Dreamy kitchen, spacious backyard, luxury bathroom–it’s easy to get carried away when you’re house hunting. But before you scroll through listings or take house tours, there’s one crucial question you need to answer: How much house can I actually afford?
From personal budget to mortgage fees, you need to factor in everything to reach an estimate. The last thing you want is to be “house poor,” where all your money goes to mortgage payments, leaving next to nothing for day-to-day expenses. Here are five practical tips to help you figure out how much house you can afford:
Calculate Your Monthly Income
First things first, calculate your monthly income. If you’re employed and earn a salary, simply divide your before-tax income by 12. In comparison, if you’re self-employed or have variable incomes, calculate the average of your last 6-12 months’ earnings.

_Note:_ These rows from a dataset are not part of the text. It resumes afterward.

(* ===== verification/TimeFormat.v ===== *)
(** How numbers and instants are written into hashed texts: [strconv] and [%d]
    integers and [time.RFC3339Nano] timestamps, as the intent hash
    (signing/audit.go) and the audit chain (audit/audit.go) use them, and the
    proof that a rendering determines what was rendered. *)
From S2P Require Import Prelude.

Module TimeFormat.

(** *** Texts as byte lists *)

Lemma bytes_of_app a b : bytes_of (a +:+ b)%string = bytes_of a ++ bytes_of b.
Proof. induction a as [|c a IH]; simpl; [done|]. unfold bytes_of in *. simpl. by rewrite IH. Qed.

Lemma bytes_of_inj a b : bytes_of a = bytes_of b → a = b.
Proof.
  intros H. rewrite <- (String.string_of_list_ascii_of_string a),
    <- (String.string_of_list_ascii_of_string b). unfold bytes_of in H. by rewrite H.
Qed.

(** The first occurrence of a separator splits a text in one way. *)
Lemma split_first (sep : Ascii.ascii) (a b x y : list Ascii.ascii) :
  sep ∉ a → sep ∉ b → a ++ sep :: x = b ++ sep :: y → a = b ∧ x = y.
Proof.
  revert b. induction a as [|c a IH]; intros [|d b] Ha Hb H; simplify_eq/=.
  - done.
  - set_solver.
  - set_solver.
  - destruct (IH b) as [-> ->]; set_solver.
Qed.

(** *** Integers *)

Definition itoa (v : Z) : string := pretty v.

(** *** RFC 3339 rendering of an instant *)

(** [IssuedAt.UTC().Format(time.RFC3339Nano)]: civil date from the day count
    since 0001-01-01, time of day, and the fraction with trailing zeros
    removed. *)
Fixpoint digits (width : nat) (n : Z) : string :=
  match width with
  | O => ""
  | S w => (digits w (n / 10) +:+ String (Ascii.ascii_of_nat (48 + Z.to_nat (n mod 10))) "")%string
  end.

(** Days-since-epoch to (year, month, day) in the proleptic Gregorian calendar,
    with years counted from March so that the leap day comes last. *)
Definition civil_of_days (days0001 : Z) : Z * Z * Z :=
  let z := days0001 + 306 in
  let era := z / 146097 in
  let doe := z mod 146097 in
  let yoe := (doe - doe / 1460 + doe / 36524 - doe / 146096) / 365 in
  let y := yoe + era * 400 in
  let doy := doe - (365 * yoe + yoe / 4 - yoe / 100) in
  let mp := (5 * doy + 2) / 153 in
  let d := doy - (153 * mp + 2) / 5 + 1 in
  let m := if mp <? 10 then mp + 3 else mp - 9 in
  ((if m <=? 2 then y + 1 else y), m, d).

Fixpoint strip_zeros (rev_digits : list Ascii.ascii) : list Ascii.ascii :=
  match rev_digits with
  | c :: cs => if decide (c = byte 48) then strip_zeros cs else rev_digits
  | [] => []
  end.

Definition fraction (ns : Z) : string :=
  match strip_zeros (rev (bytes_of (digits 9 ns))) with
  | [] => ""
  | ds => String (byte 46) (of_bytes (rev ds))
  end.

(** The year is padded to four digits and printed in full beyond that. *)
Definition year_string (y : Z) : string :=
  if y <? 0 then ("-" +:+ digits 4 (- y))%string
  else if y <? 10000 then digits 4 y else pretty y.

Definition rfc3339nano (t : Time) : string :=
  let secs := t / 1000000000 in
  let '(y, m, d) := civil_of_days (secs / 86400) in
  let sod := secs mod 86400 in
  (year_string y +:+ "-" +:+ digits 2 m +:+ "-" +:+ digits 2 d +:+ "T"
   +:+ digits 2 (sod / 3600) +:+ ":" +:+ digits 2 (sod / 60 mod 60) +:+ ":"
   +:+ digits 2 (sod mod 60) +:+ fraction (t mod 1000000000) +:+ "Z")%string.

Example rfc3339_epoch : rfc3339nano (719162 * 86400 * 1000000000) = "1970-01-01T00:00:00Z".
Proof. vm_compute. reflexivity. Qed.
Example rfc3339_leap :
  rfc3339nano ((738944 * 86400 + 45296) * 1000000000 + 789000000) = "2024-02-29T12:34:56.789Z".
Proof. vm_compute. reflexivity. Qed.

(** The bytes numbers and timestamps are written with: digits and [-.:TZ]. *)
Definition plain (c : Ascii.ascii) : bool :=
  let n := Ascii.nat_of_ascii c in
  ((45 <=? n) && (n <=? 46) || (48 <=? n) && (n <=? 58) || (n =? 84) || (n =? 90))%nat.

Definition plain_text (s : string) : Prop := Forall (λ c, plain c = true) (bytes_of s).

Lemma plain_text_app a b : plain_text (a +:+ b)%string ↔ plain_text a ∧ plain_text b.
Proof. unfold plain_text. rewrite bytes_of_app. apply Forall_app. Qed.

Lemma plain_digits w : ∀ n, plain_text (digits w n).
Proof.
  induction w as [|w IH]; intros n; simpl; [by apply Forall_nil|].
  apply plain_text_app. split; [apply IH|].
  apply Forall_singleton.
  assert (0 ≤ n mod 10 < 10) as Hd by (apply Z.mod_pos_bound; lia).
  destruct (Z.to_nat (n mod 10)) as [|[|[|[|[|[|[|[|[|[|k]]]]]]]]]] eqn:E; try done. lia.
Qed.

Lemma plain_pretty_N n : ∀ s, plain_text s → plain_text (pretty_N_go n s).
Proof.
  induction (N.lt_wf_0 n) as [n _ IH]; intros s Hs.
  destruct (decide (0 < n)%N) as [Hn|Hn].
  - rewrite pretty_N_go_step by done. apply IH; [by apply N.div_lt|].
    apply Forall_cons. split; [|done].
    unfold pretty_N_char. destruct (n `mod` 10)%N as [|[[[[]|[]|]|[[]|[]|]|]|[[[]|[]|]|[[]|[]|]|]|]];
      done.
  - replace n with 0%N by lia. by rewrite pretty_N_go_0.
Qed.

Lemma plain_pretty (z : Z) : plain_text (pretty z).
Proof.
  assert (∀ n : N, plain_text (pretty n)) as HN.
  { intros n. unfold pretty, pretty_N. case_decide; [by apply Forall_singleton|].
    apply plain_pretty_N. by apply Forall_nil. }
  destruct z; [by apply Forall_singleton|apply HN|].
  change (pretty (Z.neg p)) with ("-" +:+ pretty (N.pos p))%string.
  apply plain_text_app. split; [by apply Forall_singleton|apply HN].
Qed.

Lemma strip_zeros_subset l c : c ∈ strip_zeros l → c ∈ l.
Proof. induction l as [|d l IH]; simpl; [done|]. case_decide; set_solver. Qed.

Lemma plain_fraction n : plain_text (fraction n).
Proof.
  unfold fraction. destruct (strip_zeros _) as [|c l] eqn:E; [by apply Forall_nil|].
  apply Forall_cons. split; [done|]. fold bytes_of.
  change (plain_text (of_bytes (rev (c :: l)))).
  unfold plain_text, bytes_of, of_bytes. rewrite String.list_ascii_of_string_of_list_ascii, <- E.
  apply Forall_forall. intros x Hx. pose proof (plain_digits 9 n) as Hd.
  unfold plain_text in Hd. rewrite Forall_forall in Hd. apply Hd.
  apply list_elem_of_In, in_rev, list_elem_of_In, strip_zeros_subset in Hx.
  by apply list_elem_of_In, in_rev, list_elem_of_In in Hx.
Qed.

Lemma plain_rfc3339nano t : plain_text (rfc3339nano t).
Proof.
  unfold rfc3339nano, year_string. destruct (civil_of_days _) as [[y m] d].
  repeat (rewrite plain_text_app; split); try apply plain_digits;
    try apply plain_fraction; try by apply Forall_singleton.
  split_ifs; [apply plain_text_app; split; [by apply Forall_singleton|]| |];
    auto using plain_digits, plain_pretty.
Qed.

(** A byte numbers and timestamps do not use is not in them. *)
Lemma plain_not_in s c : plain_text s → plain c = false → c ∉ bytes_of s.
Proof. unfold plain_text. rewrite Forall_forall. intros H Hc Hin. apply H in Hin. congruence. Qed.


(** *** Fixed-width digits *)

Lemma bytes_of_digits_length w : ∀ n, length (bytes_of (digits w n)) = w.
Proof.
  induction w as [|w IH]; intros n; simpl; [done|].
  rewrite bytes_of_app, length_app, IH. cbn. lia.
Qed.

Lemma digit_byte_inj a b :
  0 ≤ a < 10 → 0 ≤ b < 10 →
  Ascii.ascii_of_nat (48 + Z.to_nat a) = Ascii.ascii_of_nat (48 + Z.to_nat b) → a = b.
Proof.
  intros Ha Hb H. apply (f_equal Ascii.nat_of_ascii) in H.
  rewrite !Ascii.nat_ascii_embedding in H by lia. lia.
Qed.

Lemma digits_inj w : ∀ n m,
  0 ≤ n < 10 ^ Z.of_nat w → 0 ≤ m < 10 ^ Z.of_nat w → digits w n = digits w m → n = m.
Proof.
  induction w as [|w IH]; intros n m Hn Hm H; [simpl in *; lia|].
  replace (Z.of_nat (S w)) with (1 + Z.of_nat w) in Hn, Hm by lia.
  rewrite Z.pow_add_r in Hn, Hm by lia.
  apply (f_equal bytes_of) in H. cbn [digits] in H. rewrite !bytes_of_app in H.
  apply app_inj_1 in H as [Hq Hr]; [|by rewrite !bytes_of_digits_length].
  apply bytes_of_inj, IH in Hq; [|split; [apply Z.div_pos|apply Z.div_lt_upper_bound]; lia..].
  injection Hr as Hr. apply digit_byte_inj in Hr; [|apply Z.mod_pos_bound; lia..].
  rewrite (Z.div_mod n 10), (Z.div_mod m 10) by lia. congruence.
Qed.

(** Peeling a fixed-width field and the literal after it off two renderings. *)
Lemma digits_app_inj w n m (s t : string) :
  0 ≤ n < 10 ^ Z.of_nat w → 0 ≤ m < 10 ^ Z.of_nat w →
  (digits w n +:+ s)%string = (digits w m +:+ t)%string → n = m ∧ s = t.
Proof.
  intros Hn Hm H. apply (f_equal bytes_of) in H. rewrite !bytes_of_app in H.
  apply app_inj_1 in H as [H1 H2]; [|by rewrite !bytes_of_digits_length].
  apply bytes_of_inj in H1, H2. eauto using digits_inj.
Qed.

(** *** The fraction *)

Lemma strip_zeros_spec l : ∃ k, l = replicate k (byte 48) ++ strip_zeros l.
Proof.
  induction l as [|c l [k IH]]; [by exists 0%nat|]. cbn. case_decide as Hc.
  - exists (S k). cbn. by rewrite Hc, <- IH.
  - by exists 0%nat.
Qed.

Lemma strip_zeros_inj l k : length l = length k → strip_zeros l = strip_zeros k → l = k.
Proof.
  intros Hlen H. destruct (strip_zeros_spec l) as [a Ha], (strip_zeros_spec k) as [b Hb].
  rewrite Ha, Hb, !length_app, !length_replicate, H in Hlen.
  rewrite Ha, Hb, H. repeat f_equal. lia.
Qed.

Lemma rev_inj {A} (l k : list A) : rev l = rev k → l = k.
Proof. intros H. by rewrite <- (rev_involutive l), H, rev_involutive. Qed.

Lemma fraction_inj n m : 0 ≤ n < 10 ^ 9 → 0 ≤ m < 10 ^ 9 → fraction n = fraction m → n = m.
Proof.
  intros Hn Hm H. apply (digits_inj 9); [done..|].
  apply bytes_of_inj, rev_inj, strip_zeros_inj.
  { by rewrite !length_rev, !bytes_of_digits_length. }
  unfold fraction in H. destruct (strip_zeros (rev (bytes_of (digits 9 n)))) as [|c l];
    destruct (strip_zeros (rev (bytes_of (digits 9 m)))) as [|d k]; try done.
  injection H as H. apply (f_equal bytes_of) in H. unfold of_bytes, bytes_of in H.
  rewrite !String.list_ascii_of_string_of_list_ascii in H. 
  change (rev (c :: l) = rev (d :: k)) in H. by apply rev_inj in H.
Qed.

(** *** The civil calendar *)

(** The inverse of [civil_of_days]. *)
Definition days_of_civil (c : Z * Z * Z) : Z :=
  let '(y, m, d) := c in
  let y' := if m <=? 2 then y - 1 else y in
  let era := y' / 400 in
  let yoe := y' mod 400 in
  let mp := if 3 <=? m then m - 3 else m + 9 in
  let doy := (153 * mp + 2) / 5 + d - 1 in
  era * 146097 + (yoe * 365 + yoe / 4 - yoe / 100 + doy) - 306.

(** Year of era, shifted month and day of month, from the day of the era. *)
Definition era_fields (doe : Z) : Z * Z * Z :=
  let yoe := (doe - doe / 1460 + doe / 36524 - doe / 146096) / 365 in
  let doy := doe - (365 * yoe + yoe / 4 - yoe / 100) in
  let mp := (5 * doy + 2) / 153 in
  (yoe, mp, doy - (153 * mp + 2) / 5 + 1).

(** The first day of each year of the era, and the day count the year is read
    off from. *)
Definition year_start (y : Z) : Z := y * 365 + y / 4 - y / 100 + y / 400.
Definition leapless (doe : Z) : Z := doe - doe / 1460 + doe / 36524 - doe / 146096.

(** [f] on the [k] integers from [z]. *)
Fixpoint all_from (f : Z → bool) (k : nat) (z : Z) : bool :=
  match k with O => true | S k' => f z && all_from f k' (z + 1) end.

Lemma all_from_spec f k : ∀ z, all_from f k z = true → ∀ x, z ≤ x < z + Z.of_nat k → f x = true.
Proof.
  induction k as [|k IH]; intros z H x Hx; [lia|]. cbn in H. reflect_bools.
  destruct (decide (x = z)) as [->|]; [done|]. apply (IH (z + 1)); [done|lia].
Qed.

Factor in any additional bonuses, freelance work, or rental earnings. Knowing your monthly income will clarify your financial standing and simplify the next steps.
Consider Monthly Expenses
The next step is analyzing monthly expenses. Start with fixed costs, such as rent, utilities, car payments, insurance, and student loans. Next, move to variable expenses like groceries, shopping, entertainment, and dining out. Lastly, include medical bills and unplanned maintenance costs.
Don’t forget to put aside at least 1% of your income every month for emergency expenses.
Know the 28/36 Rule
The 28/36 rule is pretty straightforward. It states that houses should allocate no more than 28% of their total income to monthly house-related costs, and 36% to total debt, including mortgage, student loans, credit card bills, and other loans.
For instance, if your gross (before-tax) income is $5,000 per month, you should aim to allocate $1,400 to housing costs and $1,800 to total debts.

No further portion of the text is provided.